— Requirement —
If a line in the data holds the string "default", list it.

[Collected data]
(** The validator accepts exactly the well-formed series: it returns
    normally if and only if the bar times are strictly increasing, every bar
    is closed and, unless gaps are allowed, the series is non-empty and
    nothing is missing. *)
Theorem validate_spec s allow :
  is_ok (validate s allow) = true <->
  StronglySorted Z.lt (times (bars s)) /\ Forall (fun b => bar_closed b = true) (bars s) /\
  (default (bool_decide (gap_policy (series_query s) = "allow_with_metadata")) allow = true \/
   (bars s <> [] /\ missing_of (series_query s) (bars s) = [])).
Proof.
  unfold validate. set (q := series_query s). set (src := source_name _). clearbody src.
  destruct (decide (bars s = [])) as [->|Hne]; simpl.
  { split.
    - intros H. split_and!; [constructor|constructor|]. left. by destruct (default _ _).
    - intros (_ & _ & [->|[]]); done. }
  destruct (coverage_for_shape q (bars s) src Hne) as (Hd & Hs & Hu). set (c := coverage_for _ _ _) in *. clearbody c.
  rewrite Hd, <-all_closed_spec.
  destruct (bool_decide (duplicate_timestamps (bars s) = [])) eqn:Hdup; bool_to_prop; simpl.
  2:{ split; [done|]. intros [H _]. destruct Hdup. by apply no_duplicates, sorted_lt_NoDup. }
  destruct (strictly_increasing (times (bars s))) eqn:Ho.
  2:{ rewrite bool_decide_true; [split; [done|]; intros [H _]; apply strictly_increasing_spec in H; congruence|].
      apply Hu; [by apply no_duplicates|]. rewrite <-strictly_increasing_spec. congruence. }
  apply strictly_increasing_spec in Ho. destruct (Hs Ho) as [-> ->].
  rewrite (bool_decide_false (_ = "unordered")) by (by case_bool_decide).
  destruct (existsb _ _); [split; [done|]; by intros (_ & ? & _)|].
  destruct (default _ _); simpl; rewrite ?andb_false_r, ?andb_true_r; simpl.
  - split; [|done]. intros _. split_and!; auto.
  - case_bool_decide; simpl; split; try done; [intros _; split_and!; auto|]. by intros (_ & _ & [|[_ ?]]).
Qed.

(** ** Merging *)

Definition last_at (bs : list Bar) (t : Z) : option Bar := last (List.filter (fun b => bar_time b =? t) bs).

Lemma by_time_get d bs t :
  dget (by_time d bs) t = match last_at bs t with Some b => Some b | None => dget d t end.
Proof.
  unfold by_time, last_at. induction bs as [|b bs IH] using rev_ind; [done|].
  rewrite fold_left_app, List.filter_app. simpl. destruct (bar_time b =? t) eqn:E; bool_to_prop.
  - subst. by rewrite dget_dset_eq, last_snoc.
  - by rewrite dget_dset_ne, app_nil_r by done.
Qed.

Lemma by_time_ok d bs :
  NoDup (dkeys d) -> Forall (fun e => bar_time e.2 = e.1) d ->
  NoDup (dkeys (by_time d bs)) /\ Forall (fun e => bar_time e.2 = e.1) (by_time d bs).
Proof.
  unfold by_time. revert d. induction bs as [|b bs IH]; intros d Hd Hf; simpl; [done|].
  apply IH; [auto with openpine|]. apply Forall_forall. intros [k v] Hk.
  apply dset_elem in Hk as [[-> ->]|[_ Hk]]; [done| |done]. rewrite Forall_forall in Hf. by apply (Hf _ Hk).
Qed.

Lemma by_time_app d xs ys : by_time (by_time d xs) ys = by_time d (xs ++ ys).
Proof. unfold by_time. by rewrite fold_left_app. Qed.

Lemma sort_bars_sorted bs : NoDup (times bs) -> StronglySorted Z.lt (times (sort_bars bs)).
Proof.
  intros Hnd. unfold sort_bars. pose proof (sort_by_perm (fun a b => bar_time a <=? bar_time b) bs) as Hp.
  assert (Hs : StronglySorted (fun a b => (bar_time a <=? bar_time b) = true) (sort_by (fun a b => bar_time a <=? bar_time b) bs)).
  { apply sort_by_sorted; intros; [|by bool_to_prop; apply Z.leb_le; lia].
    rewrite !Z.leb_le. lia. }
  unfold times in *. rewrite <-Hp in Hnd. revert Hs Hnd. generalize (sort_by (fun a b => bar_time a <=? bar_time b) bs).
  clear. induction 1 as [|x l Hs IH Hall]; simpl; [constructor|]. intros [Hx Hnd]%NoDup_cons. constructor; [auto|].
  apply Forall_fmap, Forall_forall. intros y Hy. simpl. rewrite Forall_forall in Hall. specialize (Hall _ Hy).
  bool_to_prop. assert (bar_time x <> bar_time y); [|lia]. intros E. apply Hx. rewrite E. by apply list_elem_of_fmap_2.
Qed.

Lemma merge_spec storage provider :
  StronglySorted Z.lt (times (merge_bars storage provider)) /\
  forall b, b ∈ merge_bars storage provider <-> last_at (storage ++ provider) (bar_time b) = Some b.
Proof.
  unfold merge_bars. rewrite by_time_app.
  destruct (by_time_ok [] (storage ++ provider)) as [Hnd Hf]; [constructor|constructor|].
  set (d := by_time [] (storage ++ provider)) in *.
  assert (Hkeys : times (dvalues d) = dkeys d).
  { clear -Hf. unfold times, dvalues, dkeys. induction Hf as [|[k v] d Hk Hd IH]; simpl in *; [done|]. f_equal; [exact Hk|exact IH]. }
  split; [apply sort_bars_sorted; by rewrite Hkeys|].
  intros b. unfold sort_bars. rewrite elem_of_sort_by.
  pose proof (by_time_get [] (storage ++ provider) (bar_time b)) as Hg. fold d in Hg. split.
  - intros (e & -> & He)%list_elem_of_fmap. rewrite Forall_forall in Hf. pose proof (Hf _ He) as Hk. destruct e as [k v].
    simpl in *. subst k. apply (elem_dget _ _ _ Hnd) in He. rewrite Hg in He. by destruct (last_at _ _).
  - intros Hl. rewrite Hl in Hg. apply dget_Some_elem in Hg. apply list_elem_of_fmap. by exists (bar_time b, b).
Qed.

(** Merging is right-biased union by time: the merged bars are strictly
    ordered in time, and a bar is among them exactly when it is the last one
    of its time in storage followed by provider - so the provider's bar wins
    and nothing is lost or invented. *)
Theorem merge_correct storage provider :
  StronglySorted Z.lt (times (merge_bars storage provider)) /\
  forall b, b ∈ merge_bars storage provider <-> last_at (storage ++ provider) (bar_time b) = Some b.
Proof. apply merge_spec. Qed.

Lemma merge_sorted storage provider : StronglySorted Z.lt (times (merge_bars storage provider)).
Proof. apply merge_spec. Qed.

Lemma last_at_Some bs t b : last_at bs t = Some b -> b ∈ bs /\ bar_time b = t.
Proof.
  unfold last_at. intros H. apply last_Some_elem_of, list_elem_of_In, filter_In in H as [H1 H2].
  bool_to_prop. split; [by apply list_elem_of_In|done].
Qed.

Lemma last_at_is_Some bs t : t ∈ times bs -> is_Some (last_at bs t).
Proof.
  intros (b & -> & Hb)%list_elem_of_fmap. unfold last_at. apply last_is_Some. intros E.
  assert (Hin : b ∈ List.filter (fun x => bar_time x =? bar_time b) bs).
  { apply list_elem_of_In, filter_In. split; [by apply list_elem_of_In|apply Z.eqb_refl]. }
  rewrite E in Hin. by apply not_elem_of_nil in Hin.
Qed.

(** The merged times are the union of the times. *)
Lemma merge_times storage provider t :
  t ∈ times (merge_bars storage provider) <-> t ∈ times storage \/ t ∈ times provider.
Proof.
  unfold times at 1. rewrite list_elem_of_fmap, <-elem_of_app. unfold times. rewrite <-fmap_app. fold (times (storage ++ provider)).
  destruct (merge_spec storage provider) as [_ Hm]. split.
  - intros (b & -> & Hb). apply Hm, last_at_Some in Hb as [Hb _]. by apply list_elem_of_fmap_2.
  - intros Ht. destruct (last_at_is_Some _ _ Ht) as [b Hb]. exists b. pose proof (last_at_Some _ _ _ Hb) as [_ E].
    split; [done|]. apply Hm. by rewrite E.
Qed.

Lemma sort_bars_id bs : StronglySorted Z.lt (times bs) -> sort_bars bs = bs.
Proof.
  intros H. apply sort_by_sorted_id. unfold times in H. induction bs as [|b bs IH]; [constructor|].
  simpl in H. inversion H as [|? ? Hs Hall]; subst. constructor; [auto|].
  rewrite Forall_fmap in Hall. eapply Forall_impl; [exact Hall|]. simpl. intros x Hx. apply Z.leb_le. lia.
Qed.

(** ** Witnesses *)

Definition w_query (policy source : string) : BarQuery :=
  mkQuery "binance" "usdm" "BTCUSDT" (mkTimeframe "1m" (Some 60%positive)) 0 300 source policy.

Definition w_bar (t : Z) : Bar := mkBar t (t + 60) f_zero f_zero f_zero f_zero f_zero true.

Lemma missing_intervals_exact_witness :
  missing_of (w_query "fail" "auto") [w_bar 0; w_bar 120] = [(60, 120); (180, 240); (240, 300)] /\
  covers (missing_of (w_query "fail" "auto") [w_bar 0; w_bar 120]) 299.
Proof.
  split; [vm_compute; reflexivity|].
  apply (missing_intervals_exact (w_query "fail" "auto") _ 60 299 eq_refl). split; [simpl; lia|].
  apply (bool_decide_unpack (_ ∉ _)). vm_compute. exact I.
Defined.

— Response area —
  (default (bool_decide (gap_policy (series_query s) = "allow_with_metadata")) allow = true \/
    - intros H. split_and!; [constructor|constructor|]. left. by destruct (default _ _).
  destruct (default _ _); simpl; rewrite ?andb_false_r, ?andb_true_r; simpl.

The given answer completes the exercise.